(** X15.  A data error present on entry is carried through the update.
    Let C differ on entry from a matrix [orig] by [e] in the single entry
    (r, j), while [checksumC] holds the checksums of [orig] and [checksumA]
    those of A.  On return the data is orig - A A^T with the same error at
    (r, j), and the recomputed and the propagated checksums differ in
    column j only, by the weight of row r times e. *)
Theorem dsyrkFTv2_carries_data_error (DEBUG : bool) (s : state)
    (orig : Z -> Z -> Q) (r j : Z) (e : Q) (c j' : Z) :
  let W := fun r i => dev s (addr vd vd_ld i r) in
  let s' := dsyrkFT handle n m A lda C ldc checksumA checksumA_ld
                    checksumC checksumC_ld vd vd_ld chk chk_ld true DEBUG s in
  n <= ldc -> 2 <= chk_ld -> 2 <= checksumC_ld ->
  0 <= c < 2 -> 0 <= j' < n -> 0 <= r < n -> 0 <= j < n ->
  disjointb rC (rA ++ rV ++ rK ++ rAc ++ rCc) = true ->
  disjointb rK (rV ++ rA ++ rAc ++ rCc) = true ->
  col_encoded W MagmaNoTrans (dev s) checksumA checksumA_ld A lda 2 n m = true ->
  (forall i k, 0 <= i < n -> 0 <= k < n ->
     (dev s (addr C ldc i k)
      == orig i k + (if (i =? r) && (k =? j) then e else 0))%Q) ->
  (forall c' k, 0 <= c' < 2 -> 0 <= k < n ->
     (dev s (addr checksumC checksumC_ld c' k)
      == sumf n (fun i => W c' i * orig i k))%Q) ->
  (dev s' (addr chk chk_ld c j') - dev s' (addr checksumC checksumC_ld c j')
   == if j' =? j then W c r * e else 0)%Q
  /\ (forall i, 0 <= i < n ->
        (dev s' (addr C ldc i j')
         == orig i j'
            - sumf m (fun l => dev s (addr A lda i l) * dev s (addr A lda j' l))
            + (if (i =? r) && (j' =? j) then e else 0))%Q).
Proof. exact (dsyrkFTv2_error_views DEBUG s orig r j e c j'). Qed.

End DsyrkFTv2Props.

(** X1, witness: the 2 x 1 operand of [syrk_example]; the second checksum of
    column 0 of the updated C = [4 5; 4 4] is 1*4 + 2*4 = 12 in both buffers. *)
Lemma dsyrkFTv2_propagated_equals_recomputed_witness :
  (dev syrk_v2_example_run (addr 30 2 1 0) == dev syrk_v2_example_run (addr 50 2 1 0))%Q
  /\ (dev syrk_v2_example_run (addr 50 2 1 0) == 12)%Q.
Proof.
  destruct (dsyrkFTv2_propagated_equals_recomputed 0 2 1 0 2 10 2 20 2 30 2 40 2 50 2
              false syrk_example 1 0) as [H1 [_ H3]].
  - lia.
  - lia.
  - lia.
  - lia.
  - lia.
  - vm_compute. reflexivity.
  - vm_compute. reflexivity.
  - vm_compute. reflexivity.
  - vm_compute. reflexivity.
  - split; [exact H3|]. vm_compute. reflexivity.
Defined.

(** ** More on magma-1.6.2-enhanced/magmablas/dsyrkFT.cpp *)

Lemma cublasDgemv_get t m n alpha A lda x incx beta y incy (mm : mem) j :
  incy <> 0 -> 0 <= j < (if is_notrans t then m else n) ->
  cublasDgemv t m n alpha A lda x incx beta y incy mm (y + j * incy)
  = gemv_entry t m n alpha A lda x incx beta y incy mm j.
Proof.
  intros Hinc Hj. unfold cublasDgemv. apply write_cells_get.
  - apply in_map_iff. exists j. split; [reflexivity|apply in_range; exact Hj].
  - intros c Hc E. apply in_map_iff in Hc. destruct Hc as [j' [<- Hj']].
    simpl in *. assert (j' = j) by nia. subst. reflexivity.
Qed.

Lemma in_vec (p inc n t : Z) : 0 <= t < n -> In (p + t * inc) (vec_addrs p inc n).
Proof. intros H. apply in_vec_addrs. exists t. split; [exact H|reflexivity]. Qed.

Section DsyrkFTMore.

Import DsyrkFT.

Variables n m : Z.
Variables A lda C ldc : Z.
Variables checksumA checksumA_ld checksumC checksumC_ld : Z.
Variables vd vd_ld chk1 chk1_ld chk2 chk2_ld : Z.
Variable streams : Z -> magma_queue_t.

Local Abbreviation call uplo trans alpha beta FT DEBUG VERIFY :=
  (dsyrkFT uplo trans n m alpha A lda beta C ldc
           checksumA checksumA_ld checksumC checksumC_ld
           vd vd_ld chk1 chk1_ld chk2 chk2_ld FT DEBUG VERIFY streams).

Local Abbreviation rA := (view_addrs A lda n m).
Local Abbreviation rC := (view_addrs C ldc n n).
Local Abbreviation rAc := (view_addrs checksumA checksumA_ld 2 m).
Local Abbreviation rCc := (view_addrs checksumC checksumC_ld 2 n).
Local Abbreviation v1 := (vec_addrs chk1 chk1_ld m).
Local Abbreviation v2 := (vec_addrs chk2 chk2_ld m).

(** X3.  With FT enabled, separate buffers and [checksumA], [checksumC]
    holding the checksums of A and C for some weights [W] on entry, the
    shadow [checksumC] holds on return the checksums of the updated C for the
    same weights, whether or not the verification of A has run; the
    process-wide kernel stream is left at [streams[4]]. *)
Theorem dsyrkFT_propagates_checksum (W : Z -> Z -> Q) uplo trans alpha beta
    (DEBUG VERIFY : bool) (s : state) (c j : Z) :
  let s' := call uplo trans alpha beta true DEBUG VERIFY s in
  n <= ldc -> 2 <= checksumC_ld -> 0 <= c < 2 -> 0 <= j < n ->
  disjointb (v1 ++ v2) (rA ++ rC ++ rAc ++ rCc) = true ->
  disjointb rC (rA ++ rAc ++ rCc) = true ->
  col_encoded W MagmaNoTrans (dev s) checksumA checksumA_ld A lda 2 n m = true ->
  col_encoded W MagmaNoTrans (dev s) checksumC checksumC_ld C ldc 2 n n = true ->
  (dev s' (addr checksumC checksumC_ld c j) == Encode_col W n (dev s') C ldc c j)%Q
  /\ kernel_stream s' = streams 4.
Proof.
  intros s' Hldc Hldcc Hc Hj Hscr Hsep HA HC.
  split; [|unfold s'; destruct VERIFY, DEBUG; reflexivity].
  apply disjointb_app_r in Hsep. destruct Hsep as [SA Hsep].
  apply disjointb_app_r in Hsep. destruct Hsep as [SAc SCc].
  set (d0 := dev s).
  set (d1 := if VERIFY
             then cublasDgemv MagmaTrans n m 1 A lda (vd + 1) vd_ld 0 chk2 chk2_ld
                    (cublasDgemv MagmaTrans n m 1 A lda vd vd_ld 0 chk1 chk1_ld d0)
             else d0).
  set (d2 := cublasDgemm MagmaNoTrans MagmaTrans n n m (1 * (-1))%Q
                         A lda A lda 1 C ldc d1).
  assert (Hdev : dev s' = cublasDgemm MagmaNoTrans MagmaTrans 2 n m (1 * (-1))%Q
                            checksumA checksumA_ld A lda 1 checksumC checksumC_ld d2).
  { unfold s'. rewrite dsyrkFT_dev. reflexivity. }
  assert (Hd1 : agree_on (rA ++ rC ++ rAc ++ rCc) d1 d0).
  { unfold d1. destruct VERIFY; [|intros a _; reflexivity].
    intros a Ha.
    assert (N : ~ In a (v1 ++ v2)) by exact (disjointb_spec_r _ _ Hscr a Ha).
    rewrite cublasDgemv_frame
      by (cbn [is_notrans]; intros F; apply N; apply in_or_app; right; exact F).
    apply cublasDgemv_frame.
    cbn [is_notrans]. intros F. apply N. apply in_or_app. left. exact F. }
  assert (HdA : agree_on rA d1 d0)
    by (intros a Ha; apply Hd1; apply in_or_app; left; exact Ha).
  assert (HdC : agree_on rC d1 d0)
    by (intros a Ha; apply Hd1; apply in_or_app; right; apply in_or_app; left;
        exact Ha).
  assert (HdAc : agree_on rAc d1 d0)
    by (intros a Ha; apply Hd1; do 2 (apply in_or_app; right);
        apply in_or_app; left; exact Ha).
  assert (HdCc : agree_on rCc d1 d0)
    by (intros a Ha; apply Hd1; do 3 (apply in_or_app; right); exact Ha).
  assert (Hdata : forall i j', 0 <= i < n -> 0 <= j' < n ->
            dev s' (addr C ldc i j')
            = gemm_entry MagmaNoTrans MagmaTrans m (1 * (-1))%Q A lda A lda 1 C ldc
                d0 i j').
  { intros i j' Hi Hj'.
    assert (Hin : In (addr C ldc i j') rC) by (apply addr_in_view; assumption).
    rewrite Hdev.
    rewrite cublasDgemm_frame by exact (disjointb_spec _ _ SCc _ Hin).
    unfold d2. rewrite cublasDgemm_get by assumption.
    apply gemm_entry_ext with (m := n) (n := n); assumption. }
  assert (Hcc : dev s' (addr checksumC checksumC_ld c j)
                = gemm_entry MagmaNoTrans MagmaTrans m (1 * (-1))%Q
                    checksumA checksumA_ld A lda 1 checksumC checksumC_ld d0 c j).
  { rewrite Hdev. rewrite cublasDgemm_get by assumption.
    apply gemm_entry_ext with (m := 2) (n := n); try assumption;
      (eapply agree_on_trans; [apply cublasDgemm_agree; assumption|assumption]). }
  clearbody d1 d2 s'. clear Hdev. subst d0.
  rewrite Hcc. unfold Encode_col.
  rewrite (sumf_ext n (fun i => W c i * dev s' (addr C ldc i j))%Q
             (fun i => W c i *
                ((1 * (-1)) * sumf m (fun l => dev s (addr A lda i l)
                                              * dev s (addr A lda j l))
                 + 1 * dev s (addr C ldc i j)))%Q).
  2:{ intros i Hi. rewrite Hdata by assumption. reflexivity. }
  rewrite <- (col_checksum_linear n m (W c) (fun i l => dev s (addr A lda i l))
                (fun l => dev s (addr A lda j l)) (fun i => dev s (addr C ldc i j))).
  unfold gemm_entry, op_get. cbn [is_notrans].
  rewrite (sumf_ext m
             (fun l => dev s (addr checksumA checksumA_ld c l)
                       * dev s (addr A lda j l))%Q
             (fun l => sumf n (fun i => W c i * dev s (addr A lda i l))
                       * dev s (addr A lda j l))%Q).
  2:{ intros l Hl.
      pose proof (col_encoded_spec _ _ _ _ _ _ _ _ _ _ HA c l Hc Hl) as E1.
      unfold Encode_col_op, op_get in E1. cbn [is_notrans] in E1.
      rewrite E1. reflexivity. }
  pose proof (col_encoded_spec _ _ _ _ _ _ _ _ _ _ HC c j Hc Hj) as E2.
  unfold Encode_col_op, op_get in E2. cbn [is_notrans] in E2.
  rewrite E2. reflexivity.
Qed.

========

Action item:
Give again, exactly as written, every line from the first one above through the line that has "those of A." in it.

Written solution:
(** X15.  A data error present on entry is carried through the update.
    Let C differ on entry from a matrix [orig] by [e] in the single entry
    (r, j), while [checksumC] holds the checksums of [orig] and [checksumA]
    those of A.  On return the data is orig - A A^T with the same error at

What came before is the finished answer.